Record extracts

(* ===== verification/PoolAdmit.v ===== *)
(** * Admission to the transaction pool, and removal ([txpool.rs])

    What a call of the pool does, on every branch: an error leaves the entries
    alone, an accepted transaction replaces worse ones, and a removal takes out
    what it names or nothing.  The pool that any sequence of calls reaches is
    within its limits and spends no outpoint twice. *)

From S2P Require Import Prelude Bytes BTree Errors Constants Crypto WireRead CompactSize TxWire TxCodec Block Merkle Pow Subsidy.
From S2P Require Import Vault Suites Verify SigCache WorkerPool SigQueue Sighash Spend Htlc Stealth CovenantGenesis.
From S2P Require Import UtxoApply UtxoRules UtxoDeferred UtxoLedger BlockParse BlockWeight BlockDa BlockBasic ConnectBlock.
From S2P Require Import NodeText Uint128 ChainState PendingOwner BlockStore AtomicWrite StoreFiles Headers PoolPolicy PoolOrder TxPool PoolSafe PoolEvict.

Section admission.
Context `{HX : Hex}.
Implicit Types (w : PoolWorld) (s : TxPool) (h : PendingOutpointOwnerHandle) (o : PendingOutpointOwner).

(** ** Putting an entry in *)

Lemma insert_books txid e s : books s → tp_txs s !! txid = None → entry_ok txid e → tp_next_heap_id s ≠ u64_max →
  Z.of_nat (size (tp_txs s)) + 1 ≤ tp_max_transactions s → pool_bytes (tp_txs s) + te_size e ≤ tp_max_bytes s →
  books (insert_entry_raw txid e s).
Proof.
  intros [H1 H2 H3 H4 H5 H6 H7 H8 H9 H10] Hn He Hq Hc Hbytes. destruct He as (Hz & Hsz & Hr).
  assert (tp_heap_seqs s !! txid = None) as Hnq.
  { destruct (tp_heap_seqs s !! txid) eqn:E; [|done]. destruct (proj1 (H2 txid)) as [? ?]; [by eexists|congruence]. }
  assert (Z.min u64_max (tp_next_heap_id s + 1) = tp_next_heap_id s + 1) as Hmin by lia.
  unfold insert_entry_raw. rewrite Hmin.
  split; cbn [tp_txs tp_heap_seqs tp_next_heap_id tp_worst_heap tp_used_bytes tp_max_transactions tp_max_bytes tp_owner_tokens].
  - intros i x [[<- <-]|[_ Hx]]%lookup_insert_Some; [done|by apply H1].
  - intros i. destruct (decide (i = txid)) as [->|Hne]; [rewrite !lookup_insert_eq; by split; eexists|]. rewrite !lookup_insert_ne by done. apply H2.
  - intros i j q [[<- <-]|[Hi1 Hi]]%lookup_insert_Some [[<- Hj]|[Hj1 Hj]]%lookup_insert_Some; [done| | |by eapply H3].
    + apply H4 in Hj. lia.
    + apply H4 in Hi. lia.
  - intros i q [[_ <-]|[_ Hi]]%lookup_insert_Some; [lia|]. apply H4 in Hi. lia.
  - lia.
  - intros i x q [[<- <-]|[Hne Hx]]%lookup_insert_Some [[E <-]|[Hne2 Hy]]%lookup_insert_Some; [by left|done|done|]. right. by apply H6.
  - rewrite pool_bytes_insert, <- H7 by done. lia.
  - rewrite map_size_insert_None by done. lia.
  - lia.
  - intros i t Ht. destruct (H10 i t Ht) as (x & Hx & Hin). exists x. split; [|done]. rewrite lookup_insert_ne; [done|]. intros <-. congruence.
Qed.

---

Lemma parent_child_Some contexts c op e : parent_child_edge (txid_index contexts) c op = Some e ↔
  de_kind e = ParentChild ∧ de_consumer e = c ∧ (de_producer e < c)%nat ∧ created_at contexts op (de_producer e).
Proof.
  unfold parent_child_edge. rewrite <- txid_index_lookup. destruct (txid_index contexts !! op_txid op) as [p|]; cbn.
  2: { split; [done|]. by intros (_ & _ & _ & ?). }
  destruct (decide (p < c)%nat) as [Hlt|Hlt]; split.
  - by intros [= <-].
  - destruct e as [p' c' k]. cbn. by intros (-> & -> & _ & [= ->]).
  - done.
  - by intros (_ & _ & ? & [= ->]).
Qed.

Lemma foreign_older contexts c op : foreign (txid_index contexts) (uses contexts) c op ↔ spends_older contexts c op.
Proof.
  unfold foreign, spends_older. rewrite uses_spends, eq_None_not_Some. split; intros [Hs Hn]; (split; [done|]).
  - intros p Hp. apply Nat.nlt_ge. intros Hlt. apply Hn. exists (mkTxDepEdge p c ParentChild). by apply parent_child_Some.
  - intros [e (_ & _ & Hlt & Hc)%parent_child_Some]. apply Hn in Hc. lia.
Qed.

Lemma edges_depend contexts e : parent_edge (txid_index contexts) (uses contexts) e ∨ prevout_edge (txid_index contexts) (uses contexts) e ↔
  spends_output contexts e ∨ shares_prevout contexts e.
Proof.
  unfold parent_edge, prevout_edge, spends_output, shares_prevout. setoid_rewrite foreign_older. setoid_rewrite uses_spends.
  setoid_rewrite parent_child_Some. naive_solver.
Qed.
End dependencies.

...

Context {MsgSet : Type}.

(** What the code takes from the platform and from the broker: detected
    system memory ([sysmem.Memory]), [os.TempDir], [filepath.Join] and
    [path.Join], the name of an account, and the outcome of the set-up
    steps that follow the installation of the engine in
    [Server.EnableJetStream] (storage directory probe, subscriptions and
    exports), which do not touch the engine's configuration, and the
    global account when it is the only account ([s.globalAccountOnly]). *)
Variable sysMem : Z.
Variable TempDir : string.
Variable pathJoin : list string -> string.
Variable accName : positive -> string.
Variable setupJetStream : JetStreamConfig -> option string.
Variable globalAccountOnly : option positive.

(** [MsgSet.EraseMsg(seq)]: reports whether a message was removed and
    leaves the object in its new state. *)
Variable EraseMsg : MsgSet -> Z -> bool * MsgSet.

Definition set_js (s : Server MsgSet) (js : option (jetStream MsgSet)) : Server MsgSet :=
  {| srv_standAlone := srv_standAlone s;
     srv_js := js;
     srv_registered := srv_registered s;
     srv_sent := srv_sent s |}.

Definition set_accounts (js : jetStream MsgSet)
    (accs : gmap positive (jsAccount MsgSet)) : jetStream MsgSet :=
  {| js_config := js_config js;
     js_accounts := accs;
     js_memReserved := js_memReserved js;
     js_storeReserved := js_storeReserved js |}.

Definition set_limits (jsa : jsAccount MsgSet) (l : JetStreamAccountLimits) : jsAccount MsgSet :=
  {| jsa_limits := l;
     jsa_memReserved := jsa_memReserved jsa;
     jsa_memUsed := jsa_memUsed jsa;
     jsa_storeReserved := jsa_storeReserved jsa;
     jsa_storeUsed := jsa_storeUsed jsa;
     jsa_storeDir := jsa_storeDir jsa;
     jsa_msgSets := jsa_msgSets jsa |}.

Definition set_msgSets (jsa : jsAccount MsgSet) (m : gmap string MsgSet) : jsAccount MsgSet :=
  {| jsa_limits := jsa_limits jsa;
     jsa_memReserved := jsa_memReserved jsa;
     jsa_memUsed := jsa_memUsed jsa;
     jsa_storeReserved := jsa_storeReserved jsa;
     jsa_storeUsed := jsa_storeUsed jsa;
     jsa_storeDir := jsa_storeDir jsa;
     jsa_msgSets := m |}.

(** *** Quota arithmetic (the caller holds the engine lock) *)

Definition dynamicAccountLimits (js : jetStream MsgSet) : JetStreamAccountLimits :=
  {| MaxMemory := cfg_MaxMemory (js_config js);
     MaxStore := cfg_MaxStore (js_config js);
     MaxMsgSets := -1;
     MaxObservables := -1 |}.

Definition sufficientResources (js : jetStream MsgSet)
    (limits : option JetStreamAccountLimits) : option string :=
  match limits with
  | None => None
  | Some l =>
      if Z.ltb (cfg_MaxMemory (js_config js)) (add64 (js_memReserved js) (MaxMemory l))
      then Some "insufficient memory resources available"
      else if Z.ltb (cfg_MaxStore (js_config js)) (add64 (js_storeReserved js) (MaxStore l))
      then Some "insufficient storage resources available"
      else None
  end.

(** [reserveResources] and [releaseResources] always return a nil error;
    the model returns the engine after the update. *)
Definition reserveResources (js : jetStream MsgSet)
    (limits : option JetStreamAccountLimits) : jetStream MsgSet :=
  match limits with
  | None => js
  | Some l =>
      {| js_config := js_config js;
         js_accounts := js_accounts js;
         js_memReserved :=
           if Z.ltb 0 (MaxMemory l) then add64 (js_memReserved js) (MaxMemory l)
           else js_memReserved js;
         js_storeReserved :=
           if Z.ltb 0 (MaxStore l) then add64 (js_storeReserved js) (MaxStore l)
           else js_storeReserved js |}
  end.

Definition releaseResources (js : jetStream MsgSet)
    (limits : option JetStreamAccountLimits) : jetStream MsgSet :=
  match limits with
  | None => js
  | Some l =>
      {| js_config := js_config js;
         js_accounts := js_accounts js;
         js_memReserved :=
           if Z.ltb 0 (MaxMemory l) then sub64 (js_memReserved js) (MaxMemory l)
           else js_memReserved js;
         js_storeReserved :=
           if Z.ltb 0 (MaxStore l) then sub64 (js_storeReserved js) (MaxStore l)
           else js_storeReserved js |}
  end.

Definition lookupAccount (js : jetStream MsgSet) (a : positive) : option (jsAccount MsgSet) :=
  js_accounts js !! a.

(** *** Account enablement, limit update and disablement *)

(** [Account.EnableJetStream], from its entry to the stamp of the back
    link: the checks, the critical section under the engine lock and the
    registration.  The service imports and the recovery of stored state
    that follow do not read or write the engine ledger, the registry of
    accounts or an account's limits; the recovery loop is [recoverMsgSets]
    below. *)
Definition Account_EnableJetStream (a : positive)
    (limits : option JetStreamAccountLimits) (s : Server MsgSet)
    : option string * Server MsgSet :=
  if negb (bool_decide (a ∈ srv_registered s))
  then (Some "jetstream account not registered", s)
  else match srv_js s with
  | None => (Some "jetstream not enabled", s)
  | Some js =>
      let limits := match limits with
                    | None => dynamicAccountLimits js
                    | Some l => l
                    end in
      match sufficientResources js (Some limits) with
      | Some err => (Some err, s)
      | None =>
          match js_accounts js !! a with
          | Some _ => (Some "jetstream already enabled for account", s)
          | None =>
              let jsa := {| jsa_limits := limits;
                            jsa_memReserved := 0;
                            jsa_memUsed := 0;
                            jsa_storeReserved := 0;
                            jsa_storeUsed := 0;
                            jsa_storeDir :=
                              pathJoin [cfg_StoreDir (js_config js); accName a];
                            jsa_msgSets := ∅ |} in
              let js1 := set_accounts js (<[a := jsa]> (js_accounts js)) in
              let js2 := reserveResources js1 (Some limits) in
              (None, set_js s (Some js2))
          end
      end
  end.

What you are asked to do
Once you reach the line with "(* ===== verification/PoolAdmit.v ===== *)" in the data above, copy it and every line after it exactly, up to and including the line with "alone, an accepted".

Your solution
(* ===== verification/PoolAdmit.v ===== *)
(** * Admission to the transaction pool, and removal ([txpool.rs])

    What a call of the pool does, on every branch: an error leaves the entries
    alone, an accepted transaction replaces worse ones, and a removal takes out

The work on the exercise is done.